In 2007, Asylum was first ported to Linux by Hugh Robinson, where he did most of the work; converting the assembly language to C code. The last official edit to this project was in 2009 — now I have picked it up and brought it to modern systems, with a bunch of fixes and extra features.

Port Screenshots

Here is my port of the game, running in Windows 10:

Asylum Screenshot 1Asylum Screenshot 2Asylum Screenshot 3Asylum Screenshot 4
Asylum Running in Windows

Background

There was no binary for Windows, so I thought I’d try to make it run in Windows with a modern C compiler and SDL2. I would use the most recent version of GCC (a raw C compiler) from the MinGW GNU Compiler Collection.

Observations in the Code

Some of the CPU register names (R0-R15) and labels still match the original code. This is almost certainly because the registers have a global scope, and it would take a huge amount of time to rename them all so they make sense in local scopes. Operating system SWI calls, also known as software interrupts still match, such as those that control the keyboard and sound.

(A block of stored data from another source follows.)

Definition handle_pipeline_result (outcome : PipelineExecutionOutcome) (start : Instant)
    (t : SyncTask) : io W SyncTask :=
  let* now := monotonic_now in
  let duration_ms := wrap64 (Z.quot (now - start) nanos_per_milli) in
  let uploaded_count := len_u32 (po_uploaded_ids outcome) in
  let downloaded_count := len_u32 (po_downloaded_records outcome) in
  match po_result outcome with
  | PipelineResult.Completed =>
      io_ret (finish_cycle (mkSyncReport uploaded_count downloaded_count 0
        (po_failed_count outcome) duration_ms) outcome t)
  | PipelineResult.NoChanges =>
      io_ret (finish_cycle (mkSyncReport 0 0 0 (po_failed_count outcome) duration_ms) outcome t)
  | PipelineResult.ConflictsDetected conflict_ids =>
      io_ret (finish_cycle (mkSyncReport uploaded_count downloaded_count
        (len_u32 conflict_ids) (po_failed_count outcome) duration_ms) outcome t)
  | PipelineResult.Error e => handle_error e t
  end.

(** The connectivity check and the pipeline, as the three triggers run them. *)
Definition run_cycle (t : SyncTask) : io W SyncTask :=
  let* r := check_connectivity (tk_storage t) in
  match r with
  | Err e => handle_error e t
  | Ok _ =>
      let* start := monotonic_now in
      let* (outcome, t) := execute_pipeline t in
      handle_pipeline_result outcome start t
  end.

(** ** Commands *)

(** [handle_trigger_sync] and [handle_pull_only] differ in the trigger only. *)
Definition start_sync (trigger : SyncTrigger.t) (t : SyncTask) : io W SyncTask :=
  if tk_paused t then io_ret t
  else if negb (SyncStateMachine.can_accept_commands (tk_state_machine t)) then io_ret t
  else
    let from_state := current_state t in
    let '(r, t) := transition trigger t in
    match r with
    | Ok to_state => run_cycle (send (SyncEvent.StateChanged from_state to_state) t)
    | Err e => io_ret (fail (SyncError.display e) t)
    end.

Definition handle_trigger_sync : SyncTask → io W SyncTask := start_sync SyncTrigger.TriggerSync.
Definition handle_pull_only : SyncTask → io W SyncTask := start_sync SyncTrigger.PullOnly.

Definition handle_retry_after_backoff (t : SyncTask) : io W SyncTask :=
  let from_state := current_state t in
  let '(r, t) := transition SyncTrigger.BackoffExpired t in
  match r with
  | Ok to_state =>
      let t := send (SyncEvent.StateChanged from_state to_state) t in
      if bool_decide (to_state = SyncState.Pulling) then run_cycle t else io_ret t
  | Err e => io_ret (fail (SyncError.display e) t)
  end.

(** [vault_data.uploads.iter().find(|r| r.id == record_id)] *)
Definition find_upload (t : SyncTask) (record_id : string) : option CloudRecord :=
  data ← tk_vault_data t;
  snd <$> list_find (λ r, cr_id r = record_id) (vd_uploads data).

(** Uploads the local record of a conflict with the version after [current]. *)
Definition upload_resolved (t : SyncTask) (record_id : string) (current : Z)
  : ior W () SyncError.t :=
  match find_upload t record_id with
  | Some cloud_record =>
      upload_record (tk_storage t) record_id
        (cloud_record <| cr_version := wrap64 (current + 1) |>)
  | None => io_ret (Ok ())
  end.

Definition handle_resolve_conflict (record_id : string) (strategy : ResolutionStrategy.t)
    (t : SyncTask) : io W SyncTask :=
  match uuid_parse record_id with
  | None => io_ret (fail ("invalid record_id: " +:+ record_id) t)
  | Some record_uuid =>
      match list_find (λ c, ci_record_id c = record_uuid) (tk_pending_conflicts t) with
      | None => io_ret (fail ("no pending conflict for record " +:+ record_id) t)
      | Some (_, item) =>
          let* result :=
            match strategy with
            | ResolutionStrategy.KeepLocal =>
                io_map_err (λ e, "upload failed for resolved record " +:+ record_id +:+ ": "
                    +:+ SyncError.display e)
                  (upload_resolved t record_id (ci_current_version item))
            | ResolutionStrategy.KeepRemote =>
                io_ret (map_err SyncError.display
                  (res_map (λ _, ())
                    (ConflictManager.resolve_keep_remote (ci_conflict_data item))))
            end in
          io_ret
            match result with
            | Ok _ =>
                send (SyncEvent.ConflictResolved record_id)
                  (t <| tk_pending_conflicts ::= filter (λ c, ci_record_id c ≠ record_uuid) |>)
            | Err e => fail e t
            end
      end
  end.

(** Whether one outcome of the batch takes effect. *)
Definition resolve_item (t : SyncTask) (strategy : ResolutionStrategy.t)
    (outcome : ResolveOutcome) (item : ConflictItem) : io W bool :=
  if is_ok (ro_result outcome) then
    if bool_decide (strategy = ResolutionStrategy.KeepLocal) then
      let* r := upload_resolved t (uuid_to_string (ci_record_id item))
                  (ci_current_version item) in
      io_ret (is_ok r)
    else io_ret true
  else io_ret false.

(** The loop of [handle_resolve_all]; returns the number of successes and the items
    that stay pending. *)
Fixpoint resolve_items (t : SyncTask) (strategy : ResolutionStrategy.t)
    (outcomes : list (ResolveOutcome * ConflictItem)) : io W (nat * list ConflictItem) :=
  match outcomes with
  | [] => io_ret (0, [])
  | (outcome, item) :: outcomes =>
      let* ok := resolve_item t strategy outcome item in
      let* (succeeded, kept) := resolve_items t strategy outcomes in
      io_ret (if ok : bool then (S succeeded, kept) else (succeeded, item :: kept))
  end.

All the rendering, originally done with Andy’s FastSprite module, was converted to SDL sprite blitting routines.

Getting the Game to Run

This wasn’t an easy task:

  • The build script didn’t compile anything on modern MinGW for Windows.
  • Even when I eventually got the game to run for the first time, nothing appeared on-screen, and the music sounded wrong.
  • The version of GCC and SDL used to build the game were very old and needed upgrading, but SDL2 has several programmatic differences and improvements over SDL1.
  • When I eventually got the game to play and accept input, it didn’t feel or sound quite like how I remember the original. I verified this in an ARM emulator capable of running RISC OS. Part of this may have been due to the SDL alterations, or simply running on Windows.

To date, 23 minor and major changes have been made to the C code so the game plays and sounds much more like the original, but with many other improvements on top. These changes do not match other patchsets available on the Internet, since I have (intentionally) used Hugh’s original code as a starting point.